274_47 MORTO CHE PARLA; Italia, 1950; Regia di Ludovico Bragaglia.
Sesto film che vede alla regia Carlo Ludovico Bragaglia e al centro
della scena Totò, questo 47 morto che parla non delude le
attese, sfruttando al meglio le premesse potenzialità. Nel riconoscere i
meriti, la precedenza, in questo caso, va data al regista; non già per
l’importanza in sé, che spetterebbe giustamente al principe della
risata, vera e propria vedette dell’operazione, ma perché la cosa più
lampante del lungometraggio è l’equilibrio generale, e questo è merito di
Bragaglia. Lo spazio di Totò è naturalmente centrale, ma è comunque ben dosato
e il suo ruolo dell’avarissimo barone Antonio Peletti è ben supportato
dall’intero cast che partecipa con sincronia ed integrazione al dipanarsi della
vicenda. La questione ha il suo nucleo semplicemente nel fatto che il padre del
barone ha lasciato un’eredità, una cassetta di Luigi d’oro, da
condividere anche con il comune; il Peletti invece vuole tenersela per sé. Al
fine di veder trionfare la legalità e la giustizia sociale (i soldi
dell’eredità destinata al comune servono per costruire una scuola comunale), i
cittadini più influenti (il sindaco, il dottore, il farmacista, e così via)

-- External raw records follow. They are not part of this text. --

(** The loop of [appendString]; [skip] counts the bytes of the current rune
    that were already dealt with. *)
Fixpoint appendString_from (skip : nat) (src : list N) : string :=
  match src with
  | [] => ""
  | b :: rest =>
      match skip with
      | S k => appendString_from k rest
      | O =>
          if (b <? 0x80)%N then escape_ascii b +:+ appendString_from 0 rest
          else
            match utf8_width src with
            | None => "\ufffd" +:+ appendString_from 0 rest
            | Some n =>
                match src with
                | 0xE2%N :: 0x80%N :: b2 :: _ =>
                    if in_range 0xA8 0xA9 b2
                    then "\u202" +:+ hex_digit (N.land b2 0xF)
                           +:+ appendString_from 2 rest
                    else bytes_to_string (take n src)
                           +:+ appendString_from (Nat.pred n) rest
                | _ => bytes_to_string (take n src)
                         +:+ appendString_from (Nat.pred n) rest
                end
            end
      end
  end.

Definition dquote : string := String "034"%char "".

Definition appendString (s : string) : string :=
  dquote +:+ appendString_from 0 (string_to_bytes s) +:+ dquote.

Definition encode_value (v : GoValue) : error + string :=
  match v with
  | VNil => inr "null"
  | VBool b => inr (if b then "true" else "false")
  | VInt n => inr (pretty n)
  | VString s => inr (appendString s)
  | VUnsupported typ => inl ("json: unsupported type: " +:+ typ)
  end.

(** Map keys are written in sorted order. *)
Fixpoint insert_by_key (kv : string * GoValue) (l : list (string * GoValue))
    : list (string * GoValue) :=
  match l with
  | [] => [kv]
  | kv' :: l' =>
      if String.leb kv.1 kv'.1 then kv :: l else kv' :: insert_by_key kv l'
  end.

Definition sort_by_key (l : list (string * GoValue)) : list (string * GoValue) :=
  foldr insert_by_key [] l.

Fixpoint encode_members (first : bool) (l : list (string * GoValue)) : error + string :=
  match l with
  | [] => inr ""
  | (k, v) :: l' =>
      match encode_value v with
      | inl err => inl err
      | inr ev =>
          match encode_members false l' with
          | inl err => inl err
          | inr tail =>
              inr ((if first then "" else ",") +:+ appendString k +:+ ":" +:+ ev +:+ tail)
          end
      end
  end.

(** A Go map literal is given as the list of its entries (its keys are
    distinct constants). *)
Definition json_Marshal (m : list (string * GoValue)) : error + string :=
  match encode_members true (sort_by_key m) with
  | inl err => inl err
  | inr members => inr ("{" +:+ members +:+ "}")
  end.

Definition strconv_FormatBool (b : bool) : string := if b then "true" else "false".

organizzano una sorta di scherzo, che induca il Peletti a rivelare il
nascondiglio della cassetta. Tutto ciò serve a giustificare una serie di
scenette gustose e bizzarre, ad esempio quella dell’aldilà ambientata nei campi
vulcanici, che il filo conduttore di una trama efficace e professionale si
occupa di legare in modo sufficientemente coerente.
Il lavoro degli sceneggiatori è quindi
anch’esso di buon livello, visto che nell’intreccio principale sono ulteriormente
inserite alcune sottotrame: il Barone ha un figlio, Gastone, con il quale
condivide l’amore per la dolce Rosetta e un’altra tresca amorosa è quella che
vede al centro della scena l’esuberante Marion Bonbon (una straripante Silvana
Pampanini). Il tutto si svilupperà in modo abilmente congeniato, risolvendosi
poi per il meglio nel rassicurante finale, dove anche l’avaro Barone ha un
minimo di ravvedimento.
Divertenti come consueto le battute di Totò e le sue tipiche
scenette, come ad esempio quella col macellaio; bellissima la Pampanini.